After reading the entries below, copy word for word the lines from the first through the line containing "(value : string)", and stop there.

►

(** * doit.py: a wrapper around vagrant, ansible-lint and ansible-vault

    A shallow embedding of [doit.py] and of the part of the Python runtime
    it rests on ([subprocess.run], keyword-argument binding, [os.path.join],
    and [argparse] as shipped with CPython 3.11), followed by the theorems
    that settle what the command dispatcher does. *)

From stdpp Require Import gmap strings list.
From Stdlib Require Import ZArith String Ascii.

Open Scope string_scope.
Open Scope Z_scope.
Open Scope list_scope.

(** ** Python values that flow through the program

    Attribute values of an [argparse.Namespace] in this program are [None],
    a [str], or (through the way argparse strips a [--] it was handed as an
    option value) a [list]. *)

Inductive pyval : Type :=
  | PyNone
  | PyStr (s : string)
  | PyList (l : list string).

#[global] Instance pyval_eq_dec : EqDecision pyval.
Proof. solve_decision. Defined.

(** ** External processes and exceptions *)

(** What [subprocess.run] is asked to start: the command tokens and the
    [cwd] argument ([None]: the child inherits the dispatcher's own working
    directory). *)
Record invocation : Type := Invocation {
  inv_cmd : list string;
  inv_cwd : option string
}.

#[global] Instance invocation_eq_dec : EqDecision invocation.
Proof. solve_decision. Defined.

(** How an invocation ended: the child ran and exited with a return code,
    or it could not be started at all ([OSError], such as a missing
    executable or directory). *)
Inductive completed : Type :=
  | Exited (returncode : Z)
  | NotStarted.

(** The outside world is an oracle: given the invocations made so far and
    the next one, it says how that one ends. *)
Definition world : Type := list invocation -> invocation -> completed.

(** Why [parser.exit] was called. *)
Inductive diagnostic : Type :=
  | HelpPrinted
  | AmbiguousOption (arg : string)
  | IgnoredExplicitArgument (arg : string)
  | ExpectedOneArgument (option_string : string)
  | InvalidChoice (value : string)
  | RequiredArguments (dests : list string)
  | UnrecognizedArguments (extras : list string)
  | MustChooseSubcommand
  | NotImplementedYet (subcommand : string).

Inductive type_error : Type :=
  | MissingArgument (name : string)
  | UnexpectedKeyword (name : string)
  | NotPathLike
  | NotCallable.

Inductive exn : Type :=
  | CalledProcessError (returncode : Z) (cmd : list string)
  | OSError
  | TypeError (why : type_error)
  | NameError (name : string)
  | AttributeError (name : string)
  | SystemExit (code : Z) (why : diagnostic).

(** ** The monad of the program: a world to ask, a trace of invocations to
    extend, and an exception or a result. *)

Definition M (A : Type) : Type :=
  world -> list invocation -> list invocation * (exn + A).

Definition ret {A} (a : A) : M A := fun _ tr => (tr, inr a).
Definition raise {A} (e : exn) : M A := fun _ tr => (tr, inl e).
Definition bind {A B} (m : M A) (k : A -> M B) : M B :=
  fun w tr =>
    match m w tr with
    | (tr', inl e) => (tr', inl e)
    | (tr', inr a) => k a w tr'
    end.

#[global] Instance M_ret : MRet M := @ret.
#[global] Instance M_bind : MBind M := fun A B k m => bind m k.

(** [try: m except NameError: h] *)
Definition try_except_NameError {A} (m : M A) (h : string -> M A) : M A :=
  fun w tr =>
    match m w tr with
    | (tr', inl (NameError n)) => h n w tr'
    | r => r
    end.

(** [subprocess.run(cmd, check=True, cwd=workdir)] on well-typed
    arguments: the child is started, waited for, and a non-zero return code
    raises [CalledProcessError]. *)
Definition spawn (i : invocation) : M unit :=
  fun w tr =>
    match w tr i with
    | Exited rc =>
        if decide (rc = 0) then (tr ++ [i], inr tt)
        else (tr ++ [i], inl (CalledProcessError rc (inv_cmd i)))
    | NotStarted => (tr ++ [i], inl OSError)
    end.

(** The tokens of a command must all be strings. *)
Fixpoint str_tokens (cmd : list pyval) : option (list string) :=
  match cmd with
  | [] => Some []
  | PyStr s :: rest =>
      match str_tokens rest with
      | Some l => Some (s :: l)
      | None => None
      end
  | _ :: _ => None
  end.

(** ** Base utility commands *)

Definition ANSIBLE_LINT_CMD : list pyval := [PyStr "ansible-lint"].
Definition ANSIBLE_VAULT_CMD : list pyval := [PyStr "ansible-vault"].
Definition VAGRANT_DESTROY_CMD : list pyval := [PyStr "vagrant"; PyStr "destroy"].
Definition VAGRANT_REPROVISION_CMD : list pyval := [PyStr "vagrant"; PyStr "provision"].
Definition VAGRANT_SSH_CMD : list pyval := [PyStr "vagrant"; PyStr "ssh"].
Definition VAGRANT_STATUS_CMD : list pyval := [PyStr "vagrant"; PyStr "status"].
Definition VAGRANT_UP_CMD : list pyval := [PyStr "vagrant"; PyStr "up"].
Definition VAGRANT_VALIDATE_CMD : list pyval := [PyStr "vagrant"; PyStr "validate"].

(** ** Useful functions *)

(** [run(cmd, check=True, cwd=workdir)]; a token or a working directory
    that is not a string is refused by [Popen] with a [TypeError] before
    anything is started. *)
Definition run_cmd_and_exit (cmd : list pyval) (workdir : pyval) : M unit :=
  match str_tokens cmd, workdir with
  | Some toks, PyNone => spawn (Invocation toks None)
  | Some toks, PyStr d => spawn (Invocation toks (Some d))
  | _, _ => raise (TypeError NotPathLike)
  end.

(** ** Vagrant functions *)

Definition validate_vagrant (vagrantfile_path : pyval) : M unit :=
  run_cmd_and_exit VAGRANT_VALIDATE_CMD vagrantfile_path.

(** ** Ansible functions *)

Definition validate_ansible (playbook_path : pyval) : M unit :=
  let cmd := ANSIBLE_LINT_CMD ++ [playbook_path] in
  run_cmd_and_exit cmd PyNone.

Definition validate (vagrantfile_path playbook_path : pyval) : M unit :=
  validate_vagrant vagrantfile_path;;
  validate_ansible playbook_path.

Definition setup (vagrantfile_path playbook_path : pyval) : M unit :=
  validate vagrantfile_path playbook_path;;
  run_cmd_and_exit VAGRANT_UP_CMD vagrantfile_path.

Definition status (vagrantfile_path : pyval) : M unit :=
  run_cmd_and_exit VAGRANT_STATUS_CMD vagrantfile_path.

Definition enter (vagrantfile_path : pyval) : M unit :=
  run_cmd_and_exit VAGRANT_SSH_CMD vagrantfile_path.

Definition reprovision (vagrantfile_path playbook_path : pyval) : M unit :=
  validate vagrantfile_path playbook_path;;
  run_cmd_and_exit VAGRANT_REPROVISION_CMD vagrantfile_path.

Definition destroy (vagrantfile_path : pyval) : M unit :=
  run_cmd_and_exit VAGRANT_DESTROY_CMD vagrantfile_path.

Definition encrypt_vault (vault_file_path : pyval) : M unit :=
  let cmd := ANSIBLE_VAULT_CMD ++ [PyStr "encrypt"; vault_file_path] in
  run_cmd_and_exit cmd PyNone.

Definition edit_vault (vault_file_path : pyval) : M unit :=
  let cmd := ANSIBLE_VAULT_CMD ++ [PyStr "edit"; vault_file_path] in
  run_cmd_and_exit cmd PyNone.

Definition view_vault (vault_file_path : pyval) : M unit :=
  let cmd := ANSIBLE_VAULT_CMD ++ [PyStr "view"; vault_file_path] in
  run_cmd_and_exit cmd PyNone.

Definition rekey_vault (vault_file_path : pyval) : M unit :=
  let cmd := ANSIBLE_VAULT_CMD ++ [PyStr "rekey"; vault_file_path] in
  run_cmd_and_exit cmd PyNone.

(** ** Strings, the way the Python code handles them *)

Definition startswith (s p : string) : bool := String.prefix p s.

(** [s.split(c, 1)] when [c] occurs in [s]. *)
Fixpoint split_once (c : ascii) (s : string) : option (string * string) :=
  match s with
  | EmptyString => None
  | String d rest =>
      if Ascii.eqb d c then Some (EmptyString, rest)
      else match split_once c rest with
           | Some (l, r) => Some (String d l, r)
           | None => None
           end
  end.

Fixpoint contains (c : ascii) (s : string) : bool :=
  match s with
  | EmptyString => false
  | String d rest => Ascii.eqb d c || contains c rest
  end.

Fixpoint endswith_char (c : ascii) (s : string) : bool :=
  match s with
  | EmptyString => false
  | String d EmptyString => Ascii.eqb d c
  | String _ rest => endswith_char c rest
  end.

Fixpoint lstrip (c : ascii) (s : string) : string :=
  match s with
  | String d rest => if Ascii.eqb d c then lstrip c rest else s
  | EmptyString => EmptyString
  end.

Fixpoint replace_char (c by_ : ascii) (s : string) : string :=
  match s with
  | EmptyString => EmptyString
  | String d rest =>
      String (if Ascii.eqb d c then by_ else d) (replace_char c by_ rest)
  end.

(** [list.remove(x)]: drops the first occurrence, if any. *)
Fixpoint remove_first (x : string) (l : list string) : list string :=
  match l with
  | [] => []
  | y :: rest => if String.eqb y x then rest else y :: remove_first x rest
  end.

(** ** [os.path.join] and the defaults taken from the current directory *)

(** [posixpath.join(a, *p)]. *)
Definition join (a : string) (p : list string) : string :=
  fold_left
    (fun path b =>
       if startswith b "/" then b
       else if String.eqb path "" || endswith_char "/" path
            then (path ++ b)%string
            else (path ++ "/" ++ b)%string)
    p a.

◄

#### [Written answer]
(** * doit.py: a wrapper around vagrant, ansible-lint and ansible-vault

    A shallow embedding of [doit.py] and of the part of the Python runtime
    it rests on ([subprocess.run], keyword-argument binding, [os.path.join],
    and [argparse] as shipped with CPython 3.11), followed by the theorems
    that settle what the command dispatcher does. *)

From stdpp Require Import gmap strings list.
From Stdlib Require Import ZArith String Ascii.

Open Scope string_scope.
Open Scope Z_scope.
Open Scope list_scope.

(** ** Python values that flow through the program

    Attribute values of an [argparse.Namespace] in this program are [None],
    a [str], or (through the way argparse strips a [--] it was handed as an
    option value) a [list]. *)

Inductive pyval : Type :=
  | PyNone
  | PyStr (s : string)
  | PyList (l : list string).

#[global] Instance pyval_eq_dec : EqDecision pyval.
Proof. solve_decision. Defined.

(** ** External processes and exceptions *)

(** What [subprocess.run] is asked to start: the command tokens and the
    [cwd] argument ([None]: the child inherits the dispatcher's own working
    directory). *)
Record invocation : Type := Invocation {
  inv_cmd : list string;
  inv_cwd : option string
}.

#[global] Instance invocation_eq_dec : EqDecision invocation.
Proof. solve_decision. Defined.

(** How an invocation ended: the child ran and exited with a return code,
    or it could not be started at all ([OSError], such as a missing
    executable or directory). *)
Inductive completed : Type :=
  | Exited (returncode : Z)
  | NotStarted.

(** The outside world is an oracle: given the invocations made so far and
    the next one, it says how that one ends. *)
Definition world : Type := list invocation -> invocation -> completed.

(** Why [parser.exit] was called. *)
Inductive diagnostic : Type :=
  | HelpPrinted
  | AmbiguousOption (arg : string)
  | IgnoredExplicitArgument (arg : string)
  | ExpectedOneArgument (option_string : string)
  | InvalidChoice (value : string)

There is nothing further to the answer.